Study population and data source

Korean National Health Insurance Service (K-NHIS) data were used to identify the optimal TI for adjuvant chemotherapy in patients with gastric cancer. All residents of South Korea are mandatory subscribers to nationwide insurance because the K-NHIS, managed by the Korean government, exclusively covers the entire Korean population. The K-NHIS database consists of primary and secondary diagnosis statements as defined by the International Classification of Disease 10th revision (ICD-10) codes, general specifications (i.e. age and sex), pharmaceutical prescriptions, medical utilization, and death information.¹¹ For this study, patients who had been diagnosed with gastric cancer (C16) and had undergone gastrectomy simultaneously were screened from 1 January 2013 to 31 December 2018. Individuals who underwent gastrectomies before 2013 were excluded from the study. Figure 1 shows the patient selection process.
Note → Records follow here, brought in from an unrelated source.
Lemma view_header t mem x b :
  view t mem [] = Some x → Z.of_nat (length b) = 4 →
  (∃ align, t = Plain 4 align ∧ x = TPlain b)
    ∨ (∃ align parts xs, t = Struct 4 align parts ∧ x = TStruct b xs) →
  read_word mem 0 = Some (le_z b).
Proof.
  intros Hv Hb Ht. assert (Hr : read_bytes 4 mem = Some b).
  { destruct Ht as [(? & -> & ->)|(? & ? & ? & -> & ->)]; rewrite view_eq in Hv;
      destruct (read_bytes 4 mem) as [b'|]; try done; cbn [mbind option_bind fmap option_fmap option_map] in Hv.
    - by injection Hv as ->.
    - destruct (view_parts _ _ _ _ _); [|done]. cbn in Hv. by injection Hv as ->. }
  unfold read_bytes in Hr. change (Z.to_nat 4) with 4%nat in Hr. unfold read_word. rewrite drop_0.
  destruct (Z.eqb_spec (Z.of_nat (length (take 4 mem))) 4); [|done]. cbn in Hr. injection Hr as Hr.
  rewrite Hr, (proj2 (Nat.eqb_eq _ _)) by lia. done.
Qed.
(** *** Bytes that nobody vouches for *)

Lemma view_Plain size align mem ctx x :
  view (Plain size align) mem ctx = Some x → ∃ b, x = TPlain b ∧ b = take (Z.to_nat size) mem.
Proof.
  rewrite view_eq. unfold read_bytes. destruct (_ =? _); [|done]. cbn. intros [= <-]. eauto.
Qed.

Lemma view_part align bits p mem x :
  view (Struct 4 align [(Field 0 bits, p)]) mem [] = Some x →
  ∃ h w y m, x = TStruct h [y] ∧ view p m [wrap bits w] = Some y.
Proof.
  rewrite view_eq. destruct (read_bytes 4 mem) as [h|]; [|done]. cbn [mbind option_bind view_parts eval_ctx].
  destruct (read_word mem 0) as [w|]; [|done]. cbn [mbind option_bind].
  destruct (view p _ _) as [y|] eqn:Hy; [|done]. cbn [mbind option_bind].
  destruct (SizeOf _ _ _ _ _) as [[]|]; [|done..]. cbn. intros [= <-]. by exists h, w, y; eexists.
Qed.

Lemma view_bytes mem n x : view DependentBytes mem [n] = Some x → ∃ data, x = TArray data.
Proof. rewrite view_eq. cbn. destruct (read_bytes _ _); [|done]. cbn. intros [= <-]. eauto. Qed.

Lemma view_bits mem n x : 0 ≤ n →
  view (DependentBits 4) mem [n] = Some x → ∃ l, x = TBits l ∧ Z.of_nat (length l) = n.
Proof.
  intros Hn. rewrite view_eq. unfold read_bits. destruct (read_bytes _ _) as [bytes|]; [|done].
  cbn [mbind option_bind]. destruct (make _ _ _ _) as [stream|] eqn:Hs; [|done].
  cbn [mbind option_bind fmap option_fmap option_map]. intros [= <-]. eexists. split; [done|].
  rewrite length_contents. unfold make in Hs. cbn in Hs. injection Hs as <-. cbn. lia.
Qed.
Among the initial population of 98,556 patients, we excluded patients based on the following criteria: (1) patients who received chemotherapy before surgery and did not receive any chemotherapy after surgery; (2) patients who had a diagnosis of other cancers, which was defined as patients with an ICD code other than gastric cancer (C16); (3) patients who received postoperative chemotherapy other than S-1 or CAPOX; and (4) patients who had incomplete or missing data. To avoid immortal time bias, patients who survived for <3 months after diagnosis were excluded as conditional landmarks.¹² Ultimately, 6602 patients were included in the analysis. We report this study in line with the Strengthening the Reporting of Observational Studies in Epidemiology Statement.¹³

Figure 1.

A flow diagram of study population selection.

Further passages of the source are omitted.